The Grammar of Graphics

Fourth assignment

Author

Mariana Montes

The goal of this assignment is to gain some familiarity with the Grammar of Graphics, i.e. the principles behind {ggplot2} syntax. Hadley Wickham’s article is a good start if you’re interested in that philosophy, and you can also check the ggplot2 book.

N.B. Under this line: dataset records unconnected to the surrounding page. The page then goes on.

(* ===== verification/Entry.v ===== *)
(** * Interrupt entries: kernel/kernel.S (VECTOR, intr_exit, syscall_handler)

    What the processor and the stub of a vector push, the handler's call, and
    the way back.  The stack is the list of its words, the top one first; the
    frame lies on it as [struct intr_stack] (thread.h) has it, and [intr_exit]
    on the frame of a new process is in [UserEntry]. *)
From stdpp Require Import base numbers list.
From Stdlib Require Import ZArith Lia.
From S2P Require Import Prelude Globals UserEntry.

(** The stack, and the bytes written to ports. *)
Record entry_state := EntryState { stack : list Z; ports : list (Z * Z) }.

Definition push (v : Z) : M entry_state unit := modify (fun s => EntryState (v :: stack s) (ports s)).
Definition pop : M entry_state Z := fun s =>
  match stack s with v :: l => Ok (v, EntryState l (ports s)) | [] => Fault end.
Definition out (port al : Z) : M entry_state unit := modify (fun s => EntryState (stack s) (ports s ++ [(port, al)])).

Fixpoint add_esp (words : nat) : M entry_state unit :=
  match words with O => mret tt | S n => _ ← pop; add_esp n end.

(** [mov [esp + 4 * i], v] *)
Definition set_word (i : nat) (v : Z) : M entry_state unit := fun s =>
  if (i <? length (stack s))%nat then Ok (tt, EntryState (<[i := v]> (stack s)) (ports s)) else Fault.

(** ** The processor *)

(** Exceptions for which it pushes an error code. *)
Definition error_vectors : list Z := [0x08; 0x0a; 0x0b; 0x0c; 0x0d; 0x0e; 0x11; 0x1e].

(** The requested privilege of a code selector: 3 in a process, 0 in the kernel. *)
Definition in_user (cs : Z) : bool := negb (Z.land cs 3 =? 0).

(** What an interrupt of the code running with [c] leaves on the kernel's stack. *)
Definition interrupt (n code : Z) (c : context) : M entry_state unit :=
  (if in_user (c_cs c) then push (c_ss c) ;;; push (c_esp c) else mret tt) ;;;
  push (c_eflags c) ;;;
  push (c_cs c) ;;;
  push (c_eip c) ;;;
  (if bool_decide (n ∈ error_vectors) then push code else mret tt).

Definition pushad (sp : Z) (c : context) : M entry_state unit :=
  push (c_eax c) ;;; push (c_ecx c) ;;; push (c_edx c) ;;; push (c_ebx c) ;;; push sp ;;; push (c_ebp c) ;;; push (c_esi c) ;;; push (c_edi c).

(** ** kernel.S *)
Inductive flavour := ERROR_CODE | ZERO.

(** The second argument of each [VECTOR]. *)
Definition vector_flavour (n : Z) : flavour := if n =? 0x1e then ERROR_CODE else ZERO.

(** [popad] drops the ESP of [pushad]; [iret] takes ESP and SS only to a less
    privileged level, else ESP is where the pops have left it: at the place it
    had ([c0]) if the stack is as it was. *)
Definition intr_exit (c0 : context) : M entry_state context :=
  add_esp 1 ;;;
  edi ← pop; esi ← pop; ebp ← pop; _ ← pop; ebx ← pop; edx ← pop; ecx ← pop; eax ← pop;
  gs ← pop; fs ← pop; es ← pop; ds ← pop;
  add_esp 1 ;;;
  eip ← pop; cs ← pop; eflags ← pop;
  if in_user cs then
    esp ← pop; ss ← pop;
    mret (Context_ edi esi ebp ebx edx ecx eax gs fs es ds eip cs eflags esp ss)
  else mret (Context_ edi esi ebp ebx edx ecx eax gs fs es ds eip cs eflags (c_esp c0) (c_ss c0)).

Definition save (c : context) (sp : Z) : M entry_state unit :=
  push (c_ds c) ;;; push (c_es c) ;;; push (c_fs c) ;;; push (c_gs c) ;;; pushad sp c.

(** [handler]: the call of [handlers[n]]. *)
Definition intr_entry (handler : Z -> M entry_state unit) (n sp : Z) (c : context) : M entry_state context :=
  match vector_flavour n with ZERO => push 0 | ERROR_CODE => mret tt end ;;;
  save c sp ;;;
  out 0xa0 0x20 ;;;
  out 0x20 0x20 ;;;
  push n ;;;
  handler n ;;;
  intr_exit c.

(** [call eax]: the call of [syscall_table[eax]] and its result. *)
Definition syscall_handler (call : Z -> M entry_state Z) (sp : Z) (c : context) : M entry_state context :=
  push 0 ;;;
  save c sp ;;;
  push 0x80 ;;;
  push (c_edx c) ;;; push (c_ecx c) ;;; push (c_ebx c) ;;;
  eax ← call (c_eax c);
  add_esp 3 ;;;
  set_word 8 eax ;;;
  intr_exit c.

(** ** Frames *)
Definition with_eax (v : Z) (c : context) : context :=
  Context_ (c_edi c) (c_esi c) (c_ebp c) (c_ebx c) (c_edx c) (c_ecx c) v (c_gs c) (c_fs c) (c_es c) (c_ds c)
    (c_eip c) (c_cs c) (c_eflags c) (c_esp c) (c_ss c).

(** The frame at the handler's call. *)
Definition frame (n sp code : Z) (c : context) : list Z :=
  [n; c_edi c; c_esi c; c_ebp c; sp; c_ebx c; c_edx c; c_ecx c; c_eax c; c_gs c; c_fs c; c_es c; c_ds c; code; c_eip c; c_cs c; c_eflags c] ++
  (if in_user (c_cs c) then [c_esp c; c_ss c] else []).

(** [intr_exit] on what it takes for a frame, to the kernel and to a process. *)
Lemma intr_exit_pops c0 n edi esi ebp sp ebx edx ecx eax gs fs es ds code eip cs eflags l p :
  let m := intr_exit c0 (EntryState (n :: edi :: esi :: ebp :: sp :: ebx :: edx :: ecx :: eax :: gs :: fs :: es :: ds :: code :: eip :: cs :: eflags :: l) p) in
  (in_user cs = false -> m = Ok (Context_ edi esi ebp ebx edx ecx eax gs fs es ds eip cs eflags (c_esp c0) (c_ss c0), EntryState l p)) /\
  (in_user cs = true -> forall esp ss l', l = esp :: ss :: l' ->
    m = Ok (Context_ edi esi ebp ebx edx ecx eax gs fs es ds eip cs eflags esp ss, EntryState l' p)).
Proof.
  intros m. unfold m, intr_exit. do 17 (erewrite bind_ok by reflexivity). split; [by intros ->|].
  intros -> esp ss l' ->. by do 2 (erewrite bind_ok by reflexivity).
Qed.

Lemma intr_exit_ok n sp code c c0 st p :
  c_esp c0 = c_esp c -> c_ss c0 = c_ss c -> intr_exit c0 (EntryState (frame n sp code c ++ st) p) = Ok (c, EntryState st p).
Proof.
  intros E1 E2. destruct c as [edi esi ebp ebx edx ecx eax gs fs es ds eip cs eflags esp ss]. unfold frame. cbn [c_esp c_ss] in E1, E2.
  cbn [c_edi c_esi c_ebp c_ebx c_edx c_ecx c_eax c_gs c_fs c_es c_ds c_eip c_cs c_eflags c_esp c_ss app].
  match goal with |- intr_exit c0 (EntryState (_ :: _ :: _ :: _ :: _ :: _ :: _ :: _ :: _ :: _ :: _ :: _ :: _ :: _ :: _ :: _ :: _ :: ?l) p) = _ =>
    destruct (intr_exit_pops c0 n edi esi ebp sp ebx edx ecx eax gs fs es ds code eip cs eflags l p) as [Hk Hu] end.
  destruct (in_user cs); [by rewrite (Hu eq_refl esp ss st) | by rewrite (Hk eq_refl), E1, E2].
Qed.

Lemma push_ok v l p : push v (EntryState l p) = Ok (tt, EntryState (v :: l) p).
Proof. done. Qed.

Lemma out_ok port al l p : out port al (EntryState l p) = Ok (tt, EntryState l (p ++ [(port, al)])).
Proof. done. Qed.

Lemma save_ok c sp st p :
  save c sp (EntryState st p) = Ok (tt, EntryState ([c_edi c; c_esi c; c_ebp c; sp; c_ebx c; c_edx c; c_ecx c; c_eax c; c_gs c; c_fs c; c_es c; c_ds c] ++ st) p).
Proof. done. Qed.

Lemma interrupt_ok n code c st p :
  interrupt n code c (EntryState st p) = Ok (tt, EntryState ((if bool_decide (n ∈ error_vectors) then [code] else []) ++
    [c_eip c; c_cs c; c_eflags c] ++ (if in_user (c_cs c) then [c_esp c; c_ss c] else []) ++ st) p).
Proof. unfold interrupt. by destruct (in_user (c_cs c)), (bool_decide (n ∈ error_vectors)). Qed.

(** The error code in the frame, or the stub's 0 in its place. *)
Definition code_word (n code : Z) : Z := if bool_decide (n ∈ error_vectors) then code else 0.

(** The stub up to the handler. *)
Lemma entry_frame handler n sp code c st p :
  (n ∈ error_vectors <-> n = 0x1e) ->
  (interrupt n code c ;;; intr_entry handler n sp c) (EntryState st p) =
  (handler n ;;; intr_exit c) (EntryState (frame n sp (code_word n code) c ++ st) (p ++ [(0xa0, 0x20)] ++ [(0x20, 0x20)])).
Proof.
  intros Hf. rewrite (bind_ok _ _ _ _ _ (interrupt_ok n code c st p)). unfold intr_entry, frame. rewrite <- (app_assoc _ _ st), (app_assoc p).
  set (st1 := (if bool_decide (n ∈ error_vectors) then [code] else []) ++ _). assert (exists l, (match vector_flavour n with ZERO => push 0 | ERROR_CODE => mret tt end) (EntryState st1 p) =
    Ok (tt, EntryState (code_word n code :: l) p) /\ l = [c_eip c; c_cs c; c_eflags c] ++ (if in_user (c_cs c) then [c_esp c; c_ss c] else []) ++ st) as (l & E & El).
  { unfold vector_flavour, code_word, st1. destruct (Z.eqb_spec n 0x1e) as [->|Hn].
    - rewrite bool_decide_eq_true_2 by by apply Hf. eexists. split; reflexivity.
    - rewrite bool_decide_eq_false_2 by by rewrite Hf. eexists. split; reflexivity. }
  rewrite (bind_ok _ _ _ _ _ E), (bind_ok _ _ _ _ _ (save_ok _ _ _ _)), (bind_ok _ _ _ _ _ (out_ok _ _ _ _)),
    (bind_ok _ _ _ _ _ (out_ok _ _ _ _)), (bind_ok _ _ _ _ _ (push_ok _ _ _)). by rewrite El.
Qed.

Lemma add_esp_3 a b c l p : add_esp 3 (EntryState (a :: b :: c :: l) p) = Ok (tt, EntryState l p).
Proof. done. Qed.

(** The word of EAX in the frame. *)
Lemma set_eax v a0 a1 a2 a3 a4 a5 a6 a7 a8 l p :
  set_word 8 v (EntryState (a0 :: a1 :: a2 :: a3 :: a4 :: a5 :: a6 :: a7 :: a8 :: l) p) =
  Ok (tt, EntryState (a0 :: a1 :: a2 :: a3 :: a4 :: a5 :: a6 :: a7 :: v :: l) p).
Proof. done. Qed.

(** ** Properties *)

(** C40: an interrupt or exception for which the stub of the vector agrees with
    the processor about the error code: the handler is called, both interrupt
    controllers having been told, with the number of the vector on top of the
    frame; when it returns with the stack as it found it, the interrupted code
    goes on, in the kernel or in a process, with all its registers and flags
    and the stack as they were.  In a system call it gets the result of the
    function, called with EBX, ECX, EDX, in EAX. *)
Theorem interrupt_roundtrip (handler : Z -> M entry_state unit) (call : Z -> M entry_state Z) (n sp code r : Z) (c : context)
    (st : list Z) (p : list (Z * Z)) (s1 s2 : entry_state)
    (Hn : n ∈ error_vectors <-> vector_flavour n = ERROR_CODE)
    (Hh : handler n (EntryState (frame n sp (code_word n code) c ++ st) (p ++ [(0xa0, 0x20); (0x20, 0x20)])) = Ok (tt, s1))
    (Hs1 : stack s1 = frame n sp (code_word n code) c ++ st)
    (Hc : call (c_eax c) (EntryState ([c_ebx c; c_ecx c; c_edx c] ++ frame 0x80 sp 0 c ++ st) p) = Ok (r, s2))
    (Hs2 : stack s2 = [c_ebx c; c_ecx c; c_edx c] ++ frame 0x80 sp 0 c ++ st) :
  (interrupt n code c ;;; intr_entry handler n sp c) (EntryState st p) = Ok (c, EntryState st (ports s1)) /\
  (interrupt 0x80 code c ;;; syscall_handler call sp c) (EntryState st p) = Ok (with_eax r c, EntryState st (ports s2)).
Proof.
  assert (n ∈ error_vectors <-> n = 0x1e) as Hn'.
  { rewrite Hn. unfold vector_flavour. by destruct (Z.eqb_spec n 0x1e). }
  split.
  - rewrite entry_frame by done. erewrite bind_ok by exact Hh. destruct s1 as [l p1]. cbn in Hs1. subst l. by apply intr_exit_ok.
  - rewrite (bind_ok _ _ _ _ _ (interrupt_ok 0x80 code c st p)). assert (bool_decide (0x80 ∈ error_vectors) = false) as -> by done.
    unfold syscall_handler. rewrite (bind_ok _ _ _ _ _ (push_ok _ _ _)), (bind_ok _ _ _ _ _ (save_ok _ _ _ _)).
    do 4 rewrite (bind_ok _ _ _ _ _ (push_ok _ _ _)).
    assert (forall l, frame 0x80 sp 0 c ++ l = 0x80 :: [c_edi c; c_esi c; c_ebp c; sp; c_ebx c; c_edx c; c_ecx c; c_eax c; c_gs c; c_fs c; c_es c; c_ds c] ++
      0 :: [c_eip c; c_cs c; c_eflags c] ++ (if in_user (c_cs c) then [c_esp c; c_ss c] else []) ++ l) as Hfr.
    { intros l. unfold frame. by rewrite <- app_assoc. }
    rewrite (Hfr st) in Hc, Hs2. rewrite app_nil_l. rewrite (bind_ok _ _ _ _ _ Hc). destruct s2 as [l p2]. cbn [stack] in Hs2. subst l. cbn [app ports].
    rewrite (bind_ok _ _ _ _ _ (add_esp_3 _ _ _ _ _)), (bind_ok _ _ _ _ _ (set_eax _ _ _ _ _ _ _ _ _ _ _ _)).
    pose proof (intr_exit_ok 0x80 sp 0 (with_eax r c) c st p2 eq_refl eq_refl) as E. unfold frame in E. rewrite <- app_assoc in E. exact E.
Qed.

(** [intr_exit] after an exception whose error code the stub has covered with
    a 0 of its own takes the code as the address to go on at. *)
Theorem error_code_taken_for_eip (handler : Z -> M entry_state unit) (n sp code w : Z) (c : context) (st : list Z)
    (p : list (Z * Z)) (s1 : entry_state)
    (Hn : n ∈ [0x08; 0x0a; 0x0b; 0x0c; 0x0d; 0x0e; 0x11])
    (Hh : forall s, exists p', handler n s = Ok (tt, EntryState (stack s) p')) :
  exists c' s', (interrupt n code c ;;; intr_entry handler n sp c) (EntryState (w :: st) p) = Ok (c', s') /\
    c_eip c' = code /\ c_cs c' = c_eip c /\ c_eflags c' = c_cs c.
Proof.
  assert (n ∈ error_vectors /\ vector_flavour n = ZERO) as [He Hf].
  { rewrite !elem_of_cons in Hn. destruct Hn as [->|[->|[->|[->|[->|[->|[->|[]%elem_of_nil]]]]]]]; (split; [|reflexivity]);
      unfold error_vectors; rewrite !elem_of_cons; tauto. }
  rewrite (bind_ok _ _ _ _ _ (interrupt_ok n code c (w :: st) p)), bool_decide_eq_true_2 by done. unfold intr_entry. rewrite Hf.
  rewrite (bind_ok _ _ _ _ _ (push_ok _ _ _)), (bind_ok _ _ _ _ _ (save_ok _ _ _ _)), (bind_ok _ _ _ _ _ (out_ok _ _ _ _)),
    (bind_ok _ _ _ _ _ (out_ok _ _ _ _)), (bind_ok _ _ _ _ _ (push_ok _ _ _)).
  match goal with |- context [(handler n ;;; intr_exit c) ?s] => destruct (Hh s) as [p' E] end.
  rewrite (bind_ok _ _ _ _ _ E). cbn [stack app].
  match goal with |- context [intr_exit c (EntryState ?l p')] => match l with n :: ?edi :: ?esi :: ?ebp :: sp :: ?ebx :: ?edx :: ?ecx :: ?eax ::
    ?gs :: ?fs :: ?es :: ?ds :: 0 :: code :: ?eip :: ?cs :: ?l' =>
    destruct (intr_exit_pops c n edi esi ebp sp ebx edx ecx eax gs fs es ds 0 code eip cs l' p') as [Hk Hu] end end.
  destruct (in_user (c_eip c)).
  - destruct (in_user (c_cs c)); (eexists _, _; split; [by apply Hu | done]).
  - eexists _, _. split; [by apply Hk | done].
Qed.

(** *** Concrete instances: the timer in a process; [sys_getpid] *)
Definition example_context : context :=
  Context_ 1 2 3 4 5 6 0 0 0x33 0x33 0x33 0x8048010 0x2b 0x202 0xbffffff0 0x33.

Lemma interrupt_roundtrip_witness : exists s1 s2,
  (interrupt 0x20 0 example_context ;;; intr_entry (fun _ => mret tt) 0x20 7 example_context) (EntryState [] []) = Ok (example_context, s1) /\
  (interrupt 0x80 0 example_context ;;; syscall_handler (fun _ => mret 9) 7 example_context) (EntryState [] []) = Ok (with_eax 9 example_context, s2).
Proof.
  exists (EntryState [] [(0xa0, 0x20); (0x20, 0x20)]), (EntryState [] []).
  apply (interrupt_roundtrip (fun _ => mret tt) (fun _ => mret 9) 0x20 7 0 9 example_context [] []
    (EntryState (frame 0x20 7 (code_word 0x20 0) example_context ++ []) [(0xa0, 0x20); (0x20, 0x20)])
    (EntryState ([4; 6; 5] ++ frame 0x80 7 0 example_context ++ []) [])); [|reflexivity..]. split; [|done]. intros Hn.
  apply (bool_decide_eq_true_2 (0x20 ∈ error_vectors)) in Hn. discriminate Hn.
Defined.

It is not necessary to know all the functions in order to create graphics with {ggplot2} —I think the most important points are to understand the logic of the layers and to learn how to look up what you need. It’s ok if you need to google how to draw a barplot, how to change the position of the legend, or what the available colors and color palettes are… but you have to get comfortable looking things up, learning about package extensions and combining the functions into the plot you are thinking of.

1 Instructions

  1. Create a branch for the assignment, e.g. ggplot. You will work here and only move your changes to main if and when you want to submit.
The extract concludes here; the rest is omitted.